Lemma rule_mark_roundtrip_witness : bf_rule_mark_get (bf_rule_mark_set (bf_rule_mark_set bf_rule_new 7) 0) = 0.
Proof. exact (proj1 (proj2 (proj2 (rule_mark_roundtrip (bf_rule_mark_set bf_rule_new 7) 0 ltac:(lia))))). Defined.

Lemma length_chain_index_rules z rules : length (chain_index_rules z rules) = length rules.
Proof. revert z. induction rules as [|r rules IH]; intros z; cbn; [done|by rewrite IH]. Qed.

Lemma chain_index_rules_app z rules r :
  chain_index_rules z (rules ++ [r]) =
  chain_index_rules z rules ++ [rule_set_index (z + Z.of_nat (length rules)) r].
Proof.
  revert z. induction rules as [|r0 rules IH]; intros z; cbn [chain_index_rules app length].
  - by rewrite Z.add_0_r.
  - rewrite IH. by replace (z + 1 + Z.of_nat (length rules)) with (z + Z.of_nat (S (length rules))) by lia.
Qed.

(** C25: however a chain is built, its flags say exactly which features its
    rules use and every rule has its position as index. *)
Theorem chain_flags_exact name hook policy sets rules added :
  let c := foldl bf_chain_add_rule (bf_chain_new name hook policy sets rules) added in
  (forall f, chain_has c f = existsb (rule_uses f) (rules ++ added)) /\
  (forall i r, chain_rules c !! i = Some r ->
     exists r0, (rules ++ added) !! i = Some r0 /\ r = rule_set_index (Z.of_nat i) r0) /\
  length (chain_rules c) = length (rules ++ added).
Proof.
  intros c.
  assert (chain_wf c /\ chain_rules c = chain_index_rules 0 (rules ++ added)) as [[Hf _] Hr].
  { unfold c. clear c. induction added as [|r added IH] using rev_ind.
    - rewrite app_nil_r. split; [apply bf_chain_new_wf|done].
    - rewrite foldl_snoc. destruct IH as [Hw Hr]. split; [by apply bf_chain_add_rule_wf|].
      cbn [bf_chain_add_rule chain_rules].
      by rewrite Hr, app_assoc, chain_index_rules_app, length_chain_index_rules. }
  split_and!.
  - intros f. by rewrite Hf, Hr, chain_index_rules_uses.
  - intros i r Hi. rewrite Hr, chain_index_rules_lookup in Hi.
    destruct ((rules ++ added) !! i) as [r0|]; [|done]. injection Hi as <-. by exists r0.
  - by rewrite Hr, length_chain_index_rules.
Qed.
(* ===== verification/TextProps.v ===== *)
(** The claims about texts: matchers and sets as they are printed and parsed,
    and the command line of the tool. *)

From S2P Require Import Prelude Bytes Helper CString Printf Inet Pack Hook Hookopts Matcher Payload.
From S2P Require Import PayloadSpec BfSet Sys Rule Chain Serial Dump RawSetSpec Log ToolOpts.
From S2P Require Import Request Client Tool ToolSpec.
From Stdlib Require Import Ascii.

(** A system with two interfaces. *)
#[local] Instance demo_ifaces : Ifaces := {|
  if_nametoindex name := if String.eqb name "lo" then 1 else if String.eqb name "eth0" then 2 else 0;
  if_indextoname index := if index =? 1 then Some "lo"%string else if index =? 2 then Some "eth0"%string else None
|}.

(** The memory of the elements, before they are written. *)
Definition demo_heap (n i : nat) : Z := Z.of_nat ((n + i) mod 256).

(** * Matchers *)

(** C24: the type, the operator and the payload of a matcher, as they are
    printed in a chain, are parsed back into the matcher that was printed:
    addresses and networks of both families, ports and their ranges, protocols,
    ICMP types and codes, TCP flags, probabilities, marks and interfaces; only
    the bytes that a parser does not write are those of the memory the payload
    is allocated in. *)
Theorem matcher_text_roundtrip `{Ifaces} (m : bf_matcher) ops memory :
  matcher_text_ok m ops -> (Z.to_nat (ref_payload_size ops) <= length memory)%nat ->
  bf_matcher_type_from_str (bf_matcher_type_to_str (matcher_type m)) = Ok (matcher_type m) /\
  (exists op, bf_matcher_op_to_str (matcher_op m) = Some op /\ bf_matcher_op_from_str op = Ok (matcher_op m)) /\
  bf_matcher_new_from_raw memory (matcher_type m) (matcher_op m) (print_with (ops_parse ops) (matcher_payload m)) =
    Ok (mk_matcher (matcher_type m) (matcher_op m)
          (take (written (ops_parse ops)) (matcher_payload m) ++
           drop (written (ops_parse ops)) (take (Z.to_nat (ref_payload_size ops)) memory))).
Proof.
  intros Hok Hm. pose proof Hok as [Eo _ _ _ _]. split; [by destruct m as [[] op pl]|].
  split; [by destruct m as [[] [] pl]; try done; eexists|]. by apply matcher_read_back.
Qed.

Definition demo_port_range : bf_matcher := mk_matcher BF_MATCHER_TCP_SPORT BF_MATCHER_RANGE [80; 0; 144; 31].

Lemma matcher_text_roundtrip_witness :
  bf_matcher_type_from_str (bf_matcher_type_to_str BF_MATCHER_TCP_SPORT) = Ok BF_MATCHER_TCP_SPORT /\
  (exists op, bf_matcher_op_to_str BF_MATCHER_RANGE = Some op /\ bf_matcher_op_from_str op = Ok BF_MATCHER_RANGE) /\
  bf_matcher_new_from_raw [9; 9; 9; 9] BF_MATCHER_TCP_SPORT BF_MATCHER_RANGE "80-8080" = Ok demo_port_range.
Proof.
  refine (matcher_text_roundtrip demo_port_range (mk_ops 4 PARSE_l4_port_range) [9; 9; 9; 9] _ _).
  - constructor; [reflexivity|repeat constructor; lia|reflexivity|vm_compute; discriminate|exact I].
  - vm_compute. lia.
Defined.

(** * Sets *)

(** C23: a named set that has elements is printed in a chain as its name, its
    key and its elements between braces; the key and the elements that are
    printed are parsed back into the set, element by element and in order, but
    for the padding of IPv6 networks, which is that of the memory the elements
    are allocated in. *)
Theorem set_text_roundtrip `{Ifaces} heap (set : bf_set) name :
  set_wf set -> Forall (elem_of_key (set_key set)) (set_elems set) -> set_elems set <> [] -> set_name set = Some name ->
  exists raw_key raw_payload,
    print_named_set set = Ok ("    set " +s+ name +s+ " " +s+ raw_key +s+ " in " +s+ raw_payload +s+ nl) /\
    bf_set_new_from_raw heap (Some name) raw_key raw_payload =
      Ok (mk_set (Some name) (set_key set) (refilled heap (set_key set) 0 (set_elems set)) (set_elem_size set) (set_use_trie set)).
Proof.
  intros Hwf He Hn Hname. pose proof (wf_readable set Hwf) as [Ho _ _].
  destruct (print_lines_ok "        " set Hwf) as [texts Et].
  assert (print_elems "        " "    " set = Ok ("{" +s+ nl +s+ texts +s+ "    " +s+ "}")) as Ep by (unfold print_elems; by rewrite Et).
  exists ("(" +s+ print_key (set_key set) +s+ ")"), ("{" +s+ nl +s+ texts +s+ "    " +s+ "}"). split.
  - unfold print_named_set. rewrite Hname, Ep. cbn [rbind]. by rewrite !append_assoc.
  - rewrite <- Hname. by apply (set_read_back heap set "        " "    ").
Qed.

Definition demo_named_set : bf_set :=
  mk_set (Some "servers"%string) [BF_MATCHER_IP4_DADDR; BF_MATCHER_TCP_DPORT] [[10; 0; 0; 1; 0; 80]; [10; 0; 0; 2; 1; 187]] 6 false.

Lemma demo_named_set_wf : set_wf demo_named_set.
Proof. constructor; cbn; try lia; try done; repeat constructor; try done; by eexists. Qed.

Lemma set_text_roundtrip_witness : exists raw_key raw_payload,
  print_named_set demo_named_set = Ok ("    set " +s+ "servers" +s+ " " +s+ raw_key +s+ " in " +s+ raw_payload +s+ nl) /\
  bf_set_new_from_raw demo_heap (Some "servers"%string) raw_key raw_payload = Ok demo_named_set.
Proof.
  refine (set_text_roundtrip demo_heap demo_named_set "servers" demo_named_set_wf _ _ eq_refl); [|discriminate].
  repeat constructor; try (cbn; lia).
Defined.

(** C28: what is read from the text of a set is a set of the key that is
    written: one to eight components that can be looked up, a network being
    alone; every element has one payload for each component, of the size of the
    component and that the component's parser can make. *)
Theorem raw_set_ok `{Ifaces} heap name raw_key raw_payload set :
  (forall n i, is_byte (heap n i)) -> bf_set_new_from_raw heap name raw_key raw_payload = Ok set ->
  set_wf set /\ Forall (elem_of_key (set_key set)) (set_elems set) /\ set_name set = name /\
  _bf_set_parse_key raw_key = Ok (set_key set).
Proof. intros Hh Hs. destruct (new_from_raw_wf heap Hh name raw_key raw_payload set Hs) as ([? ?] & ? & ?). done. Qed.

Lemma demo_heap_bytes n i : is_byte (demo_heap n i).
Proof. unfold demo_heap, is_byte. pose proof (Nat.mod_upper_bound (n + i) 256). lia. Qed.

Definition demo_net_set : bf_set :=
  mk_set None [BF_MATCHER_IP4_SNET] [[24; 0; 0; 0; 10; 0; 0; 0]; [8; 0; 0; 0; 127; 0; 0; 0]] 8 true.

Lemma raw_set_ok_witness :
  set_wf demo_net_set /\ Forall (elem_of_key [BF_MATCHER_IP4_SNET]) (set_elems demo_net_set) /\ None = @None string /\
  _bf_set_parse_key "( ip4.snet )" = Ok [BF_MATCHER_IP4_SNET].
Proof.
  apply (raw_set_ok demo_heap None "( ip4.snet )" "{10.0.0.0/24; 127.0.0.0/8 }" demo_net_set demo_heap_bytes).
  vm_compute. reflexivity.
Defined.

(** C30: reading a set from its text comes to an end, with a set or with an
    error, unless the key is good and the first token of the elements is blank:
    the same token is then found for ever, whatever follows it and however long
    one waits; the fuel of the model is never missed otherwise. *)
Theorem raw_set_ends `{Ifaces} heap name raw_key raw_payload :
  (bf_set_new_from_raw heap name raw_key raw_payload = Err (- BF_CRASH) <->
   (exists key set, _bf_set_parse_key raw_key = Ok key /\ bf_set_new name key = Ok set) /\ blank_first raw_payload = true) /\
  (blank_first raw_payload = true -> forall fuel set, parse_elems heap fuel true raw_payload set = Err (- BF_CRASH)).
Proof.
  split; [|intros Hb fuel set; by apply blank_first_loops]. unfold bf_set_new_from_raw.
  destruct (_bf_set_parse_key raw_key) as [key|e] eqn:Ek; cbn [rbind].
  2: { split; [|by intros [(? & ? & [=] & _) _]]. intros [= ->]. by apply parse_key_error in Ek. }
  destruct (bf_set_new name key) as [set|e] eqn:Es; cbn [rbind].
  2: { split; [|intros [(? & ? & [= <-] & E) _]; congruence]. intros [= ->]. by apply set_new_error in Es. }
  split.
  - intros Hp. split; [by exists key, set|]. destruct (blank_first raw_payload) eqn:Hb; [done|].
    by apply not_blank_ends in Hp.
  - intros [_ Hb]. by apply blank_first_loops.
Qed.

(** The empty named set, as it is printed, is such a text. *)
Example printed_empty_set_loops `{Ifaces} heap name :
  print_elems "        " "    " (mk_set (Some name) [BF_MATCHER_IP4_SADDR] [] 4 false) = Ok ("{" +s+ nl +s+ "    }") /\
  bf_set_new_from_raw heap (Some name) "(ip4.saddr)" ("{" +s+ nl +s+ "    }") = Err (- BF_CRASH).
Proof. by split. Qed.

(** * The command line *)

(** A library that knows options by their letter, followed by their value. *)
Fixpoint demo_split (n : nat) (argv : list string) : list argp_key :=
  match argv with
  | String "-" (String c EmptyString) :: value :: argv => ARGP_KEY_OPT c value :: demo_split n argv
  | arg :: argv => ARGP_KEY_ARG n arg :: demo_split (S n) argv
  | [] => []
  end.

Lemma demo_split_numbered argv n m : (length argv <= m)%nat -> numbered n (demo_split n argv).
Proof.
  revert argv n. induction m as [|m IH]; intros [|arg argv] n Hl; cbn [length] in Hl; try lia; try exact I.
  assert (numbered n (ARGP_KEY_ARG n arg :: demo_split (S n) argv)) as Harg by (cbn [numbered]; split; [done|apply IH; lia]).
  destruct arg as [|c [|k [|]]]; try exact Harg; try (cbn [demo_split]; destruct c as [[] [] [] [] [] [] [] []]; exact Harg).
  destruct argv as [|value argv]; cbn [demo_split]; destruct c as [[] [] [] [] [] [] [] []]; try exact Harg.
  cbn [numbered]. apply IH. cbn [length] in Hl. lia.
Qed.

#[local] Instance demo_argp : Argp := {| argp_parse parser options argv opts := argp_calls parser (demo_split 0 argv) opts |}.

#[local] Instance demo_argp_spec : ArgpSpec.
Proof.
  split. intros parser options argv. exists (demo_split 0 argv). split; [|done]. by apply (demo_split_numbered argv 0 (length argv)).
Qed.

(** C18: a command line is accepted for one of the ten commands only, and the
    command's function is then given what it reads and nothing else: exactly one
    of the two sources where there is one to read, a name that is not empty
    where one is needed, options of hooks for the command that attaches; no
    function finds a null pointer where it reads a string. *)
Theorem command_options `{ArgpSpec} argv opts : bfc_opts_parse argv bfc_opts_default = Ok opts ->
  exists cmd, In cmd _bfc_opts_cmds /\ o_cmd opts = Some cmd /\
    o_object opts = Some (cmd_object cmd) /\ o_action opts = Some (cmd_action cmd) /\ cb_reads (cmd_cb cmd) opts.
Proof. apply command_ready. Qed.

Definition demo_argv : list string := ["bfcli"%string; "chain"%string; "attach"%string; "-n"%string; "web"%string; "-o"%string; "ifindex=2"%string].

Definition demo_opts : bfc_opts :=
  match bfc_opts_parse demo_argv bfc_opts_default with Ok opts => opts | Err _ => bfc_opts_default end.

Lemma command_options_witness : exists cmd, In cmd _bfc_opts_cmds /\ o_cmd demo_opts = Some cmd /\
  o_object demo_opts = Some (cmd_object cmd) /\ o_action demo_opts = Some (cmd_action cmd) /\ cb_reads (cmd_cb cmd) demo_opts.
Proof. apply (command_options demo_argv demo_opts). vm_compute. reflexivity. Defined.

(** What is refused: an option twice under its two sources, a source that is
    missing, an option of another command. *)
Example refused_conflict : bfc_opts_parse ["bfcli"; "chain"; "set"; "-s"; "x"; "-f"; "y"]%string bfc_opts_default = Err (- EINVAL).
Proof. vm_compute. reflexivity. Qed.
Example refused_missing : bfc_opts_parse ["bfcli"; "ruleset"; "set"]%string bfc_opts_default = Err (- EINVAL).
Proof. vm_compute. reflexivity. Qed.
Example refused_unknown : bfc_opts_parse ["bfcli"; "ruleset"; "get"; "-n"; "x"]%string bfc_opts_default = Err (- EINVAL).
Proof. vm_compute. reflexivity. Qed.
(** C4. In [WriteTimestampsCoerce], the coercions from microseconds to
    milliseconds (factor 1000), from nanoseconds to milliseconds (factor
    1000000) and from nanoseconds to microseconds (factor 1000) divide:
    the write fails with Invalid, naming the source type, the target type
    and an offending value, when truncation is not allowed and some
    non-null value is not a multiple of the factor; otherwise every value
    written is the source value divided by the factor, rounded toward
    zero.  The nine multiplying coercions (seconds to a finer unit by
    1000, 1000000 or 1000000000, milliseconds and microseconds to a finer
    unit likewise, a unit to itself by 1) never fail of their own: every
    value written is the product with the factor as 64-bit arithmetic
    leaves it. *)
Theorem timestamp_coercion_values :
  forall (writer_ : ColumnWriter) (array : Array) (num_levels : Z)
         (def_levels rep_levels : option (list Z))
         (properties : ArrowWriterProperties) (factor : Z),
    let source := unit (array_type array) in
    let target := coerce_timestamps_unit properties in
    let result :=
      WriteTimestampsCoerce writer_ array num_levels def_levels rep_levels
        properties in
    (In (source, target, factor) dividing_coercions ->
       (truncated_timestamps_allowed properties = false ->
        (exists i, 0 <= i < length array /\ lossy array factor i = true) ->
        exists i,
          0 <= i < length array /\ lossy array factor i = true /\
          result
          = (Invalid (would_lose_data (array_type array) (timestamp target)
                        (zth (raw_values array) i 0)), [])) /\
       ((truncated_timestamps_allowed properties = true \/
         forall i, 0 <= i < length array -> lossy array factor i = false) ->
        exists call,
          result = (PARQUET_CATCH_NOT_OK (throws writer_ call), [call]) /\
          call_type call = Int64Type /\
          call_values call
          = Numbers (map (fun i => Z.quot (zth (raw_values array) i 0) factor)
                         (positions (length array))))) /\
    (In (source, target, factor) multiplying_coercions ->
       exists call,
         result = (PARQUET_CATCH_NOT_OK (throws writer_ call), [call]) /\
         call_type call = Int64Type /\
         call_values call
         = Numbers (map (fun i => int64 (zth (raw_values array) i 0 * factor))
                        (positions (length array)))).
Proof.
  intros w array nl d r p factor source target result.
  subst result source target. split.
  - intros Hin. apply WriteTimestampsCoerce_divide.
    cbn [dividing_coercions In] in Hin.
    destruct Hin as [H | [H | [H | []]]]; injection H as <- <- <-;
      reflexivity.
  - intros Hin. apply WriteTimestampsCoerce_multiply.
    cbn [multiplying_coercions In] in Hin.
    repeat (destruct Hin as [H | Hin];
            [injection H as <- <- <-; reflexivity|]).
    destruct Hin.
Qed.

(** Nanoseconds to microseconds with truncation disallowed: a value that
    is not a whole microsecond fails the write; whole microseconds are
    divided by 1000. *)
Lemma timestamp_coercion_values_witness :
  (exists i,
     0 <= i < length (CoercionExamples.nanos [1500000000; 1500000500]) /\
     lossy (CoercionExamples.nanos [1500000000; 1500000500]) 1000 i = true /\
     WriteTimestampsCoerce (Examples.quiet_writer true PARQUET_1_0)
       (CoercionExamples.nanos [1500000000; 1500000500]) 2 None None
       (disallow_truncated_timestamps (coerce_timestamps MICRO Builder))
     = (Invalid (would_lose_data (timestamp NANO) (timestamp MICRO)
                   (zth (raw_values
                           (CoercionExamples.nanos [1500000000; 1500000500]))
                        i 0)), [])) /\
  (exists call,
     WriteTimestampsCoerce (Examples.quiet_writer true PARQUET_1_0)
       (CoercionExamples.seconds [1; 2]) 2 None None
       (coerce_timestamps MILLI Builder)
     = (PARQUET_CATCH_NOT_OK
          (throws (Examples.quiet_writer true PARQUET_1_0) call), [call]) /\
     call_type call = Int64Type /\
     call_values call = Numbers [1000; 2000]).
Proof.
  split.
  - apply (proj1 (proj1 (timestamp_coercion_values
                           (Examples.quiet_writer true PARQUET_1_0)
                           (CoercionExamples.nanos [1500000000; 1500000500])
                           2 None None
                           (disallow_truncated_timestamps
                              (coerce_timestamps MICRO Builder)) 1000)
                   ltac:(right; right; left; reflexivity))).
    + reflexivity.
    + exists 1. split; [vm_compute; split; [discriminate | reflexivity]|].
      reflexivity.
  - apply (proj2 (timestamp_coercion_values
                    (Examples.quiet_writer true PARQUET_1_0)
                    (CoercionExamples.seconds [1; 2]) 2 None None
                    (coerce_timestamps MILLI Builder) 1000)).
    left. reflexivity.
Defined.


(** Nanoseconds under format version 1.0: 1_500_000_000 becomes
    1_500_000 microseconds, and 1_500_000_500 is refused. *)
Example nanos_to_micros :
  WriteTimestamps (Examples.quiet_writer true PARQUET_1_0) Builder
    (CoercionExamples.nanos [1500000000]) 1 None None
  = (OK, [CallWriteBatch Int64Type 1 None None (Numbers [1500000])]) /\
  WriteTimestamps (Examples.quiet_writer true PARQUET_1_0) Builder
    (CoercionExamples.nanos [1500000500]) 1 None None
  = (Invalid (would_lose_data (timestamp NANO) (timestamp MICRO) 1500000500),
     []).
Proof. split; vm_compute; reflexivity. Qed.

(** Seconds become milliseconds; a negative value divides toward zero;
    a large product wraps around. *)
Example seconds_to_millis :
  WriteTimestamps (Examples.quiet_writer true PARQUET_2_0) Builder
    (CoercionExamples.seconds [1; 2; 3]) 3 None None
  = (OK, [CallWriteBatch Int64Type 3 None None (Numbers [1000; 2000; 3000])]) /\
  WriteTimestamps (Examples.quiet_writer true PARQUET_2_0)
    (mkArrowWriterProperties false true MICRO true)
    (CoercionExamples.nanos [-1500; 1500]) 2 None None
  = (OK, [CallWriteBatch Int64Type 2 None None (Numbers [-1; 1])]) /\
  WriteTimestamps (Examples.quiet_writer true PARQUET_2_0)
    (mkArrowWriterProperties false true NANO false)
    (CoercionExamples.seconds [9223372037]) 1 None None
  = (OK, [CallWriteBatch Int64Type 1 None None
            (Numbers [-9223372036709551616])]).
Proof. repeat split; vm_compute; reflexivity. Qed.

(** ** The chunked write *)

Lemma chunked_length_nonneg (data : list Array) :
  Forall (fun chunk => 0 <= length chunk) data -> 0 <= chunked_length data.
Proof.
  induction 1 as [|chunk rest Hc _ IH]; [reflexivity|].
  change (chunked_length (chunk :: rest))
    with (length chunk + chunked_length rest). lia.
Qed.

(** With the requested offset at or past the end, the first loop leaves
    [absolute_position] at or past the end as well. *)
Lemma advance_past_end (rest : list Array) :
  forall chunk_index absolute_position offset,
    Forall (fun chunk => 0 <= length chunk) rest ->
    absolute_position + chunked_length rest <= offset ->
    absolute_position + chunked_length rest
    <= snd (fst (advance rest chunk_index absolute_position offset)).
Proof.
  induction rest as [|chunk rest IH]; intros idx pos off Hwf Hoff.
  - simpl in *. lia.
  - inversion Hwf as [|? ? Hc Hrest]; subst.
    pose proof (chunked_length_nonneg rest Hrest) as Hnn.
    cbn [advance]. change (chunked_length (chunk :: rest))
      with (length chunk + chunked_length rest) in *.
    destruct (pos <? off) eqn:E1.
    + destruct (off <? pos + length chunk) eqn:E2.
      * apply Z.ltb_lt in E2. lia.
      * specialize (IH (idx + 1) (pos + length chunk) off Hrest). lia.
    + apply Z.ltb_ge in E1. simpl. lia.
Qed.

(** C7, as the code has it.  A chunked array that holds at least one
    element, written from an offset at or past its end, is refused with
    Invalid before any chunk is written. *)
Theorem offset_past_end_invalid :
  forall (properties : ArrowWriterProperties) (writer_ : ColumnWriter)
         (field_ : Field) (data : ChunkedArray) (offset size : Z),
    Forall (fun chunk => 0 <= length chunk) data ->
    0 < chunked_length data ->
    chunked_length data <= offset ->
    WriteChunked properties writer_ field_ data offset size
    = Some (Invalid
              [Str "Cannot write data at offset past end of chunked array"],
            []).
Proof.
  intros p w f data off size Hwf Hpos Hoff.
  unfold WriteChunked.
  destruct (chunked_length data =? 0) eqn:E0; [apply Z.eqb_eq in E0; lia|].
  pose proof (advance_past_end data 0 0 off Hwf) as Hadv.
  destruct (advance data 0 0 off) as [[chunk_index absolute_position] chunk_offset].
  simpl in Hadv.
  destruct (chunked_length data <=? absolute_position) eqn:E1; [reflexivity|].
  apply Z.leb_gt in E1. lia.
Qed.

(** Two chunks of two elements, written from offset 4. *)
Lemma offset_past_end_invalid_witness :
  WriteChunked Builder ModeExamples.optional_writer Examples.flat_field
    [ModeExamples.int32_with_null; ModeExamples.int32_with_null] 4 1
  = Some (Invalid
            [Str "Cannot write data at offset past end of chunked array"],
          []).
Proof.
  apply (offset_past_end_invalid Builder ModeExamples.optional_writer
           Examples.flat_field
           [ModeExamples.int32_with_null; ModeExamples.int32_with_null] 4 1).
  - repeat constructor; vm_compute; discriminate.
  - reflexivity.
  - vm_compute; discriminate.
Defined.

(** C7 fails as stated: a chunked array made of one empty chunk has length
    0, offset 5 lies past its end, and the write returns OK. *)
Lemma empty_chunked_offset_past_end_ok :
  chunked_length [ChunkExamples.empty_chunk] = 0 /\
  WriteChunked Builder ModeExamples.optional_writer Examples.flat_field
    [ChunkExamples.empty_chunk] 5 1
  = Some (OK, []).
Proof. split; reflexivity. Qed.

(** C10. A chunked array of length 0 is written at once with OK and
    without a call on the column writer, whatever the offset and the
    size: the bounds check on the offset is not reached. *)
Theorem empty_chunked_write_ok :
  forall (properties : ArrowWriterProperties) (writer_ : ColumnWriter)
         (field_ : Field) (data : ChunkedArray) (offset size : Z),
    chunked_length data = 0 ->
    WriteChunked properties writer_ field_ data offset size = Some (OK, []).
Proof.
  intros p w f data off size H. unfold WriteChunked. now rewrite H.
Qed.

_Task_.
Present each line from the listing that holds the string "Import".

_Written solution_.
From S2P Require Import Prelude Bytes Helper CString Printf Inet Pack Hook Hookopts Matcher Payload.
From S2P Require Import PayloadSpec BfSet Sys Rule Chain Serial Dump RawSetSpec Log ToolOpts.
From S2P Require Import Request Client Tool ToolSpec.
From Stdlib Require Import Ascii.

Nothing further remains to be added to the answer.